Task statement
Based on the listing below, report how many lines contain the word "Lemma". Nothing but the number, please.
-------- Given data
(** With tied scores no pair has the highest priority. *)
Lemma getHighestPriorityPair_tie (c : TrafficLights.Controller) :
  TrafficLights.scoreWE
    (TrafficLights.Adaptive.priorityScores (TrafficLights.adaptiveState c))
  == TrafficLights.scoreNS
       (TrafficLights.Adaptive.priorityScores (TrafficLights.adaptiveState c)) ->
  TrafficLights.getHighestPriorityPair c = None.
Proof.
  intro H. unfold TrafficLights.getHighestPriorityPair.
  set (we := TrafficLights.orZero _). set (ns := TrafficLights.orZero _).
  assert (E : we == ns) by (subst we ns; rewrite !orZero_eq; exact H).
  assert (E1 : Qgtb we ns = false) by (apply Qgtb_false; rewrite E; apply Qle_refl).
  assert (E2 : Qgtb ns we = false) by (apply Qgtb_false; rewrite E; apply Qle_refl).
  rewrite E1, E2. reflexivity.
Qed.

(** Light states after [setAdaptiveLightState]. *)
Lemma setAdaptiveLightState_colors (c : TrafficLights.Controller)
  (p : TrafficLights.Pair) (d : Direction) :
  TrafficLights.Adaptive.currentPair (TrafficLights.adaptiveState c) = Some p ->
  get d (TrafficLights.getLightStates (TrafficLights.setAdaptiveLightState c))
  = if TrafficLights.inPair p d
    then TrafficLights.Adaptive.currentPhase (TrafficLights.adaptiveState c)
    else red.
Proof.
  intro Hp. unfold TrafficLights.setAdaptiveLightState.
  change (TrafficLights.adaptiveState (TrafficLights.setAllLightsRed c))
    with (TrafficLights.adaptiveState c).
  rewrite Hp. destruct p, d; reflexivity.
Qed.

(** The lights are the only part of the controller written by
    [setAdaptiveLightState]. *)
Lemma setAdaptiveLightState_state (c : TrafficLights.Controller) :
  TrafficLights.adaptiveState (TrafficLights.setAdaptiveLightState c)
  = TrafficLights.adaptiveState c.
Proof.
  unfold TrafficLights.setAdaptiveLightState.
  change (TrafficLights.adaptiveState (TrafficLights.setAllLightsRed c))
    with (TrafficLights.adaptiveState c).
  destruct (TrafficLights.Adaptive.currentPair (TrafficLights.adaptiveState c))
    as [[|] |]; reflexivity.
Qed.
----------------
Written solution
3